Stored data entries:
Lemma join_at s i k rep st : (i < n)%nat -> built n k -> st <> Done_ ->
  view s = MkView (joining (S i)) k
    (slots i (λ j, (Done_, pin j, true)) (λ j, (Started, pin j, true))) true
          stop_fd rep st 0 (run_acts i) [] false ->
  result_at (exec cfg stop_fd r (JoinW i) s).
Proof.
  intros Hi Hb Hs0 [= Htd Hbt Hfl Ho Hg Hrp Hst Hrc Htr Hfi Hth]. cbn [exec].
  pose proof (on_slot_shown s i join [JoinWorker i] (Started, pin i, true)) as Hon.
  rewrite Hfl, slots_lookup, (proj2 (Nat.ltb_ge i i)) in Hon by lia. specialize (Hon eq_refl eq_refl).
  destruct (on_slot _ _ _ _) as [s'| |]; [|done|done].
  destruct Hon as (sl & sl' & Hsl & [= Hph Hpin Hal] & Hj & ->). simpl result_at.
  change (act (flag (set_slot s i sl') false) (JoinWorker i))
    with (foldl act (flag (set_slot s i sl') false) [JoinWorker i]).
  rewrite view_set_slot, Htd, Hbt, Hfl, Ho, Hg, Hrp, Hst, Hrc, Htr, Hfi, Hth.
  replace (slot_view sl') with (Done_, pin i, true).
  2: { unfold join in Hj. destruct (_thread sl); try done. simpl in Hj. injection Hj as <-.
       unfold slot_view. simpl. by rewrite Hpin, Hal. }
  rewrite (slots_insert i (λ j, (Done_, pin j, true))) by done.
  replace (run_acts i ++ [JoinWorker i]) with (run_acts (S i))
    by (unfold run_acts; by rewrite seq_snoc, <- app_assoc). by apply at_join.
Qed.

Lemma destroy_at s i k sl rep st code acts ws th : (i < length sl)%nat -> st <> Started ->
  (forall j x, sl !! j = Some x -> if (j <? i)%nat then x.1.1 <> Started else x.2 = true) ->
  ended_as code acts ws th ->
  view s = MkView (destroying (length sl) (S i)) k sl true stop_fd rep st code (acts ++ [WriteStopFd]) ws th ->
  result_at (exec cfg stop_fd r (Destroy i) s).
Proof.
  intros Hi Hs0 Hall He [= Htd Hbt Hfl Ho Hg Hrp Hst Hrc Htr Hfi Hth]. cbn [exec].
  destruct (lookup_lt_is_Some_2 sl i Hi) as [x Hx].
  pose proof (on_slot_shown s i Worker_dtor [] x) as Hon. rewrite Hfl in Hon. specialize (Hon Hx).
  pose proof (Hall i x Hx) as Hxa. rewrite (proj2 (Nat.ltb_ge i i)) in Hxa by lia. specialize (Hon Hxa).
  destruct (on_slot _ _ _ _) as [s'| |]; [|done|done].
  destruct Hon as (sl0 & sl' & Hsl & Hview & Hj & ->). simpl result_at.
  change (flag (set_slot s i sl') false) with (foldl act (flag (set_slot s i sl') false) []).
  rewrite view_set_slot, Htd, Hbt, Hfl, Ho, Hg, Hrp, Hst, Hrc, Htr, Hfi, Hth, app_nil_r.
  assert ((slot_view sl').1.1 <> Started) as Hns.
  { unfold Worker_dtor, join in Hj. destruct (_thread sl0) eqn:Et; simpl in Hj; try done;
      injection Hj as <-; simpl; by rewrite ?Et. }
  rewrite <- (length_insert sl i (slot_view sl')) at 1. apply at_destroy; try done.
  - rewrite length_insert. lia.
  - intros j y Hy. destruct (base.decide (i = j)) as [<-|Hij].
    + rewrite list_lookup_insert_eq in Hy by done. injection Hy as <-.
      by rewrite (proj2 (Nat.ltb_lt i (S i))) by lia.
    + rewrite list_lookup_insert_ne in Hy by done. specialize (Hall j y Hy).
      destruct (Nat.ltb_spec j i), (Nat.ltb_spec j (S i)); try done; lia.
Qed.

(** What has been built, as slots none of which has been started. *)
Lemma fresh_slots : replicate n fresh_view = slots 0 (λ j, (Started, pin j, true)) (λ _, fresh_view).
Proof.
  rewrite slots_none. apply list_eq. intros j. rewrite list_lookup_fmap.
  destruct (base.decide (j < n)%nat).
  - rewrite lookup_seq_lt by done. simpl. by apply lookup_replicate_2.
  - rewrite !lookup_ge_None_2; [done|rewrite length_seq; lia|rewrite length_replicate; lia].
Qed.

(** Evaluate a statement and rewrite the members of the new state that it left
    alone to what [Hview] says they are. *)
Ltac shown Hview :=
  let Htd := fresh "Htd" in let Hbt := fresh "Hbt" in let Hfl := fresh "Hfl" in let Ho := fresh "Ho" in
  let Hg := fresh "Hg" in let Hrp := fresh "Hrp" in let Hst := fresh "Hst" in let Hrc := fresh "Hrc" in
  let Htr := fresh "Htr" in let Hfi := fresh "Hfi" in let Hth := fresh "Hth" in
  injection Hview as Htd Hbt Hfl Ho Hg Hrp Hst Hrc Htr Hfi Hth;
  unfold result_at, exec, view; simpl;
  rewrite ?Htd, ?Hbt, ?Hfl, ?Ho, ?Hg, ?Hrp, ?Hst, ?Hrc, ?Htr, ?Hfi, ?Hth.

Lemma ask_at s sl k rep t code acts ws th rest : Forall (λ x, x.2 = true) sl -> t <> Started ->
  ended_as code acts ws th -> rest = destroying (length sl) 0 ->
  view s = MkView rest k sl true stop_fd rep t code acts ws th ->
  result_at (exec cfg stop_fd r AskStop s).
Proof.
  intros Hal Ht He -> Hview. shown Hview. unfold on_signal. simpl.
  rewrite ?Hg, (proj2 (Z.ltb_ge stop_fd 0) stop_fd_valid). simpl.
  rewrite Htd, Hbt, Hfl, Ho, ?Hg, Hrp, Hst, Hrc, Htr, Hfi, Hth. apply at_destroy; try done; [lia|].
  intros j x Hj. simpl. rewrite List.Forall_forall in Hal. apply Hal.
  apply list_elem_of_In. by eapply list_elem_of_lookup_2.
Qed.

WHAT THE EXERCISE ASKS:
Return exactly the lines of the data, and only those, from the line with "- intros j y" through the last line, inclusive.

WRITTEN ANSWER:
  - intros j y Hy. destruct (base.decide (i = j)) as [<-|Hij].
    + rewrite list_lookup_insert_eq in Hy by done. injection Hy as <-.
      by rewrite (proj2 (Nat.ltb_lt i (S i))) by lia.
    + rewrite list_lookup_insert_ne in Hy by done. specialize (Hall j y Hy).
      destruct (Nat.ltb_spec j i), (Nat.ltb_spec j (S i)); try done; lia.
Qed.

(** What has been built, as slots none of which has been started. *)
Lemma fresh_slots : replicate n fresh_view = slots 0 (λ j, (Started, pin j, true)) (λ _, fresh_view).
Proof.
  rewrite slots_none. apply list_eq. intros j. rewrite list_lookup_fmap.
  destruct (base.decide (j < n)%nat).
  - rewrite lookup_seq_lt by done. simpl. by apply lookup_replicate_2.
  - rewrite !lookup_ge_None_2; [done|rewrite length_seq; lia|rewrite length_replicate; lia].
Qed.

(** Evaluate a statement and rewrite the members of the new state that it left
    alone to what [Hview] says they are. *)
Ltac shown Hview :=
  let Htd := fresh "Htd" in let Hbt := fresh "Hbt" in let Hfl := fresh "Hfl" in let Ho := fresh "Ho" in
  let Hg := fresh "Hg" in let Hrp := fresh "Hrp" in let Hst := fresh "Hst" in let Hrc := fresh "Hrc" in
  let Htr := fresh "Htr" in let Hfi := fresh "Hfi" in let Hth := fresh "Hth" in
  injection Hview as Htd Hbt Hfl Ho Hg Hrp Hst Hrc Htr Hfi Hth;
  unfold result_at, exec, view; simpl;
  rewrite ?Htd, ?Hbt, ?Hfl, ?Ho, ?Hg, ?Hrp, ?Hst, ?Hrc, ?Htr, ?Hfi, ?Hth.

Lemma ask_at s sl k rep t code acts ws th rest : Forall (λ x, x.2 = true) sl -> t <> Started ->
  ended_as code acts ws th -> rest = destroying (length sl) 0 ->
  view s = MkView rest k sl true stop_fd rep t code acts ws th ->
  result_at (exec cfg stop_fd r AskStop s).
Proof.
  intros Hal Ht He -> Hview. shown Hview. unfold on_signal. simpl.
  rewrite ?Hg, (proj2 (Z.ltb_ge stop_fd 0) stop_fd_valid). simpl.
  rewrite Htd, Hbt, Hfl, Ho, ?Hg, Hrp, Hst, Hrc, Htr, Hfi, Hth. apply at_destroy; try done; [lia|].
  intros j x Hj. simpl. rewrite List.Forall_forall in Hal. apply Hal.
  apply list_elem_of_In. by eapply list_elem_of_lookup_2.
Qed.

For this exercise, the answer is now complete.